THE TASK: Your task is to repeat exactly the lines below between the line holding "ds_id : forall" and the line holding "(** [m] keeps", inclusive, and only those.

[STUDY MATERIAL — start]

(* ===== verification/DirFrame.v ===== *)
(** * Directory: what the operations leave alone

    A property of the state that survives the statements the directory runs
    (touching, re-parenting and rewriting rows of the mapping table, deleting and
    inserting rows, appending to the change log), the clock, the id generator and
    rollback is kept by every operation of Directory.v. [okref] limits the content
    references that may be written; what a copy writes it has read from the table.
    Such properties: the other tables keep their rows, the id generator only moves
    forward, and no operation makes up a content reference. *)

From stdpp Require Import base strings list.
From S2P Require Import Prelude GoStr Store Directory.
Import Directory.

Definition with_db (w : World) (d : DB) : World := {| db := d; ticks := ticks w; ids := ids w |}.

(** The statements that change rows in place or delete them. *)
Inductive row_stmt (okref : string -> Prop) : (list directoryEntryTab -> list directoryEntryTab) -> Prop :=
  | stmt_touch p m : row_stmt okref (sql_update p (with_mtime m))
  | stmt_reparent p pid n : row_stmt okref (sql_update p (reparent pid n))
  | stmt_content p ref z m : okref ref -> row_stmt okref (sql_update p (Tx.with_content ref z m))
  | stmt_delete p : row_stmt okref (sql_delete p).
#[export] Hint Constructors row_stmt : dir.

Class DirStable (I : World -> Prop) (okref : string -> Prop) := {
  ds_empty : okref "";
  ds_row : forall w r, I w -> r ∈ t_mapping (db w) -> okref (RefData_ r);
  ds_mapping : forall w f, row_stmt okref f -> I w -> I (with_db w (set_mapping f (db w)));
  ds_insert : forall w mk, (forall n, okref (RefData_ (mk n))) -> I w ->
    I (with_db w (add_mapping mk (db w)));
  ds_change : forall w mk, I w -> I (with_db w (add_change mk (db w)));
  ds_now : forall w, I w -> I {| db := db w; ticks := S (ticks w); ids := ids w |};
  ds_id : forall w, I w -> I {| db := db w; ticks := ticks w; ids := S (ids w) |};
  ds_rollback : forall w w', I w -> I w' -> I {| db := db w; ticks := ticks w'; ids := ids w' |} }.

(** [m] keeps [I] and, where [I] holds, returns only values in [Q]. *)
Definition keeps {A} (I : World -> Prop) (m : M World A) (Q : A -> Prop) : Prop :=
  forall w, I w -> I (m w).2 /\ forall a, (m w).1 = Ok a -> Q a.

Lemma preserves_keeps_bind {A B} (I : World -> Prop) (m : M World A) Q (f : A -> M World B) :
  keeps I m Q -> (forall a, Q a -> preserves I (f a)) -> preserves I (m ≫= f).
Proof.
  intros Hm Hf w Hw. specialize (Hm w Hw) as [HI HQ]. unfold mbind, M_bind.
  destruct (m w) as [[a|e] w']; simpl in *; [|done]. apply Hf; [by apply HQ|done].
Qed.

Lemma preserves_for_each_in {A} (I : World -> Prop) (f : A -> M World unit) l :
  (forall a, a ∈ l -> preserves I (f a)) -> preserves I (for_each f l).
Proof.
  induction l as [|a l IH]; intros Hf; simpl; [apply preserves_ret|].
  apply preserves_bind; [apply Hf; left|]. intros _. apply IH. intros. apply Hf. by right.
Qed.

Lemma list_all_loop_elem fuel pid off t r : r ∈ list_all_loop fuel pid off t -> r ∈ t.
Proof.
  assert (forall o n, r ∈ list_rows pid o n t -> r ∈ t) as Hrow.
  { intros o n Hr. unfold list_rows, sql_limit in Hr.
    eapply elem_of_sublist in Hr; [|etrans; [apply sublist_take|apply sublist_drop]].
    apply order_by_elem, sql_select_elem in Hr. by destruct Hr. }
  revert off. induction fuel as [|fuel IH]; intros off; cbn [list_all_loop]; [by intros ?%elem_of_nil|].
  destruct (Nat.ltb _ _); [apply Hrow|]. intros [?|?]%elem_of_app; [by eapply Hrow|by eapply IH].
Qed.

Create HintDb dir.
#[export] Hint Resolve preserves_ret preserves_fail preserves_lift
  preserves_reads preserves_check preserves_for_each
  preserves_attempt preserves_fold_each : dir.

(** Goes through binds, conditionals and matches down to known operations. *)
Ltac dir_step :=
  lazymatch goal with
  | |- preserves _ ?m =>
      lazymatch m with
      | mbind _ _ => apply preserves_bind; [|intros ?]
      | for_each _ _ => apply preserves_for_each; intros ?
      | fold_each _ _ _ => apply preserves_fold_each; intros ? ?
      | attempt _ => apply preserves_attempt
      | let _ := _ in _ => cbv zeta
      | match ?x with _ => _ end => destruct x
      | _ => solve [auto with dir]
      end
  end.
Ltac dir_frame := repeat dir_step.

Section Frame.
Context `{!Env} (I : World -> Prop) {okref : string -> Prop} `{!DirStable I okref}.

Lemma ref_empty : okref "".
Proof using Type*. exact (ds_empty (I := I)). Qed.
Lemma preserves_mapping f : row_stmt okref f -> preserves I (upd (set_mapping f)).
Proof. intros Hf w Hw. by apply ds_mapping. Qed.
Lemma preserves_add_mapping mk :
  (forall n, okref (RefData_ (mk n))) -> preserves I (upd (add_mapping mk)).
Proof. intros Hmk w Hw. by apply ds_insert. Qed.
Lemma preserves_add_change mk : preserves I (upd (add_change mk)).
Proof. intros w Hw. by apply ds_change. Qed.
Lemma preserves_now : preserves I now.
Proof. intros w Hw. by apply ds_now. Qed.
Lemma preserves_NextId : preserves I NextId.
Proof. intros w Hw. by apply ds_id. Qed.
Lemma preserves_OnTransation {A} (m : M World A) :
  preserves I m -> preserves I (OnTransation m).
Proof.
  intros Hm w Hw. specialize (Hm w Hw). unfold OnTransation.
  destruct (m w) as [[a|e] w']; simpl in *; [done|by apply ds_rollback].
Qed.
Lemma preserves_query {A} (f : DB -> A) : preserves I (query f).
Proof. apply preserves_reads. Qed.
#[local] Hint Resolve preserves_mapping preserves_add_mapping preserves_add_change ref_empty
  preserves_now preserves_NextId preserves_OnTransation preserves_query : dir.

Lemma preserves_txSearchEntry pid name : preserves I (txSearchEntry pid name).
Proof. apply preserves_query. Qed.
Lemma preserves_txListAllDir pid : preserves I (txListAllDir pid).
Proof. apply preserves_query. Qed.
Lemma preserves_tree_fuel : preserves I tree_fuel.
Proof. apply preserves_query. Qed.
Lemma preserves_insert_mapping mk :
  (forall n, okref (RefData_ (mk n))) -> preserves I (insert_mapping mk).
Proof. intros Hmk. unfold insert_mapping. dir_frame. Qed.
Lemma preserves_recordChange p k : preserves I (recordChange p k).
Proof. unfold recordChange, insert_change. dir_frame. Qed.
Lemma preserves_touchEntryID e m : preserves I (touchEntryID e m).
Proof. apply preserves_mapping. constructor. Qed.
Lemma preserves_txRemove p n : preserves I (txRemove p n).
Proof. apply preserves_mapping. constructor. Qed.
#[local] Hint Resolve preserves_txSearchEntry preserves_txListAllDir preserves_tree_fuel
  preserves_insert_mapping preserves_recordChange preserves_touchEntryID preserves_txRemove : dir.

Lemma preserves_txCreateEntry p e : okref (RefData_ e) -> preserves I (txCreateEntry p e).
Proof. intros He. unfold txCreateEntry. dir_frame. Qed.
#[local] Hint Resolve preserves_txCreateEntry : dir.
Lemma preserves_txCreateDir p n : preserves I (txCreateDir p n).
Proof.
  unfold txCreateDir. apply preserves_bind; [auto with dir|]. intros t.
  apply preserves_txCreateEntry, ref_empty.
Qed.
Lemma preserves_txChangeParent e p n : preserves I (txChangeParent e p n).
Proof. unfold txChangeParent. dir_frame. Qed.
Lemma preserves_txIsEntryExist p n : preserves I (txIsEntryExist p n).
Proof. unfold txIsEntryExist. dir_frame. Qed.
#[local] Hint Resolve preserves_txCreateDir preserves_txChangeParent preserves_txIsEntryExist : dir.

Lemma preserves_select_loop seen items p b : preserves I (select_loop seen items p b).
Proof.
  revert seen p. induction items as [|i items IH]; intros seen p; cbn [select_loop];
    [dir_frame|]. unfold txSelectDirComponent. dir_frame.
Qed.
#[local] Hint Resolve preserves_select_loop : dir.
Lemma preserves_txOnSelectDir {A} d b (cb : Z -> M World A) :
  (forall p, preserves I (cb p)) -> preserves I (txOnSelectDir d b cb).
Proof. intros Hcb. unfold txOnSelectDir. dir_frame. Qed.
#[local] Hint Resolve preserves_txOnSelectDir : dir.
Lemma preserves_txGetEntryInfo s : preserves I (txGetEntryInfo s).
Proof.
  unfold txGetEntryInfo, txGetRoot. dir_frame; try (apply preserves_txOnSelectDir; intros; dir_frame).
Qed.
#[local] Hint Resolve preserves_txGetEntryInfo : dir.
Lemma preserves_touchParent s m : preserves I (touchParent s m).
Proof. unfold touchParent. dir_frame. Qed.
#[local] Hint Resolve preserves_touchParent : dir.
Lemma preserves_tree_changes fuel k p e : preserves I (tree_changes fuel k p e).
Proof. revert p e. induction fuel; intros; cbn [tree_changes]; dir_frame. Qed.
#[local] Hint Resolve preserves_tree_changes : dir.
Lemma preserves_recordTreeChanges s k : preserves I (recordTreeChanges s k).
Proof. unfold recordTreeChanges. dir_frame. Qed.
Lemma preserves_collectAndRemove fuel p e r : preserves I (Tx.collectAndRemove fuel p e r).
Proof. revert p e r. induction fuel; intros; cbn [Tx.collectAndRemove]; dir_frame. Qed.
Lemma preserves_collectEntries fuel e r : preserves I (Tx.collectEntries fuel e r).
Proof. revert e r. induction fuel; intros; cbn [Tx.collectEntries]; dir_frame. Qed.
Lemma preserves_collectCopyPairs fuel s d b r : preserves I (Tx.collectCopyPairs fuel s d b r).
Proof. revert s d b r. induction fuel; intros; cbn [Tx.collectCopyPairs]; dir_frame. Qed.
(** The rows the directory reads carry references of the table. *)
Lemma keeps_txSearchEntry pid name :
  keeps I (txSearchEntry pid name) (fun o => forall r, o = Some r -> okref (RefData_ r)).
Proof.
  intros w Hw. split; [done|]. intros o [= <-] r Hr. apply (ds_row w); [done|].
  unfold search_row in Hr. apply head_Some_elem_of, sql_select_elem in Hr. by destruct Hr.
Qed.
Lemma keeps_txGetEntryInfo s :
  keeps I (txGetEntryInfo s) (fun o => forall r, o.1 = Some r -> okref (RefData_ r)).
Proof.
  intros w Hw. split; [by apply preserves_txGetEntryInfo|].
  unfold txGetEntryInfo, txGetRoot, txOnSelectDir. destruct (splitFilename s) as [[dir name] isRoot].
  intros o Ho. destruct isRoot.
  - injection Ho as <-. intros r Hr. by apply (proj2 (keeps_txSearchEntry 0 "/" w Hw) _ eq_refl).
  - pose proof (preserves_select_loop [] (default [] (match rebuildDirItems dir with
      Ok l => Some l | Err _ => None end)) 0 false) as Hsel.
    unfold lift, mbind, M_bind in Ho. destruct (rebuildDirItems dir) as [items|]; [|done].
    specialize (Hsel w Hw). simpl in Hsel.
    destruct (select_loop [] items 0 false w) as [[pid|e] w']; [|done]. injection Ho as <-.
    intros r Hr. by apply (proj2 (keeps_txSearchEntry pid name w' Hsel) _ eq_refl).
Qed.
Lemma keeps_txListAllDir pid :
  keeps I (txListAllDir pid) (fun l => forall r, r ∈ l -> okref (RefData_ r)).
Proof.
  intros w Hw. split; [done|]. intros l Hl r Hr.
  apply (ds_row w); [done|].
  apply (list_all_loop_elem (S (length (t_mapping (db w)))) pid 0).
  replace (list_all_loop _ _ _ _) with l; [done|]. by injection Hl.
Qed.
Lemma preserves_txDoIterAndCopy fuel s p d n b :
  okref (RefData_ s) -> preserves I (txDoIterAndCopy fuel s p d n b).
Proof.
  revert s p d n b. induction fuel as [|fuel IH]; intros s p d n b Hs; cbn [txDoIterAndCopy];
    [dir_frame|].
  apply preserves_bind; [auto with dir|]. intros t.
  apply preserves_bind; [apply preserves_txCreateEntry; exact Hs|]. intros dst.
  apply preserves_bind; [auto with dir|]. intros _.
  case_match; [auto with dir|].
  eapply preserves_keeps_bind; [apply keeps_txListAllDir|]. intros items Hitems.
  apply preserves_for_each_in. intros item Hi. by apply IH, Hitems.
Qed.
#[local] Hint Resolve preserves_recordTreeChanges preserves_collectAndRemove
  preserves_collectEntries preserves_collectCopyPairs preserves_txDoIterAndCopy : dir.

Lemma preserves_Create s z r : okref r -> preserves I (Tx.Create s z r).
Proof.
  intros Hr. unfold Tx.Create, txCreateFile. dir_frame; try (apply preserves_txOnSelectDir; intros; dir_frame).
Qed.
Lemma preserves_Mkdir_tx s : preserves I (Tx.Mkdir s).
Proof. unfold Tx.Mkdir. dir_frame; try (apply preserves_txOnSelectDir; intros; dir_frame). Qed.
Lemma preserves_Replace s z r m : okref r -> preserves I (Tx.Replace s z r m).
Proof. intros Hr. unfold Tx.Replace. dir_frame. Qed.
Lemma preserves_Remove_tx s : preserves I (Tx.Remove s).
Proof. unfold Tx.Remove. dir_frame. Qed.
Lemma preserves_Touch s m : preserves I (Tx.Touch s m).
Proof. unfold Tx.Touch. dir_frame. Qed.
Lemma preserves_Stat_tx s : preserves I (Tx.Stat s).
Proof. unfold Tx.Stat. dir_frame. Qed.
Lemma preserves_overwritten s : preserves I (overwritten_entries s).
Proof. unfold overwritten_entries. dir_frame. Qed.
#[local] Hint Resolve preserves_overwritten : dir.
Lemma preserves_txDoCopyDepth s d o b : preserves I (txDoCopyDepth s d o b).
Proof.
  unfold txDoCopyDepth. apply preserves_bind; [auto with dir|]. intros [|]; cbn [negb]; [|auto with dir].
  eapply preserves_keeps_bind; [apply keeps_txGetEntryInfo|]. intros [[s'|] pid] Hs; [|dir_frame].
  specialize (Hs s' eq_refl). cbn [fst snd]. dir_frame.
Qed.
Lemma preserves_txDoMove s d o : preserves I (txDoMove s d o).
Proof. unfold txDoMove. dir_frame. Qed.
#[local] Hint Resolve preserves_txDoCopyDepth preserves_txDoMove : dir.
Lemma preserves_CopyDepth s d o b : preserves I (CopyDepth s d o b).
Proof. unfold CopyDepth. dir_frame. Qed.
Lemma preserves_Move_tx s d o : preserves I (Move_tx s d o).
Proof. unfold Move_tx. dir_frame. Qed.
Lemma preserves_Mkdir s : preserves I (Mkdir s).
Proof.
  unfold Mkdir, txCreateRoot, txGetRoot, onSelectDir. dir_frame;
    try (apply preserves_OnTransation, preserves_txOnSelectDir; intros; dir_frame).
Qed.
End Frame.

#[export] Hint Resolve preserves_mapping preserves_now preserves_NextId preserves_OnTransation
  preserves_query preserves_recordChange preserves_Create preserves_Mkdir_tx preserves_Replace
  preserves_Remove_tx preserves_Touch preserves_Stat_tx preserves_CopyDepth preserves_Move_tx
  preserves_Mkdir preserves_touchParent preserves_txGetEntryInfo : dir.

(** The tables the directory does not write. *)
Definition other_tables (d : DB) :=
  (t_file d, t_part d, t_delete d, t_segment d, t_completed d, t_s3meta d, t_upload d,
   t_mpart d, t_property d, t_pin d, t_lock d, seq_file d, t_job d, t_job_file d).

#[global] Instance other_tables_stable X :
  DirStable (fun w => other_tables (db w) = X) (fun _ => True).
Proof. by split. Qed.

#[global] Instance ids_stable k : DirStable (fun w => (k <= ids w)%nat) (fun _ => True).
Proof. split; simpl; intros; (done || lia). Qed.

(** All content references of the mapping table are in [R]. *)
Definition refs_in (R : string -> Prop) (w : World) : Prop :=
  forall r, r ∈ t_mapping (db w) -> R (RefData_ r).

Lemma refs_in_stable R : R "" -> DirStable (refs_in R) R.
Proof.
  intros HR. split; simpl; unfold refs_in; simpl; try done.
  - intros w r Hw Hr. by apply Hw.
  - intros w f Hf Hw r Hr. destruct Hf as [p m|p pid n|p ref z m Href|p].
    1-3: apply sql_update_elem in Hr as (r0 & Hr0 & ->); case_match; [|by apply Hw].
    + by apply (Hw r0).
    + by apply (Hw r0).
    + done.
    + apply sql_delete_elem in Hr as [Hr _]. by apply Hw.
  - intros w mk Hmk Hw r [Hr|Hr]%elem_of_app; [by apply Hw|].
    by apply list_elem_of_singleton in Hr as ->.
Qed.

[STUDY MATERIAL — finish]

EXERCISE RESULT:
  ds_id : forall w, I w -> I {| db := db w; ticks := ticks w; ids := S (ids w) |};
  ds_rollback : forall w w', I w -> I w' -> I {| db := db w; ticks := ticks w'; ids := ids w' |} }.

(** [m] keeps [I] and, where [I] holds, returns only values in [Q]. *)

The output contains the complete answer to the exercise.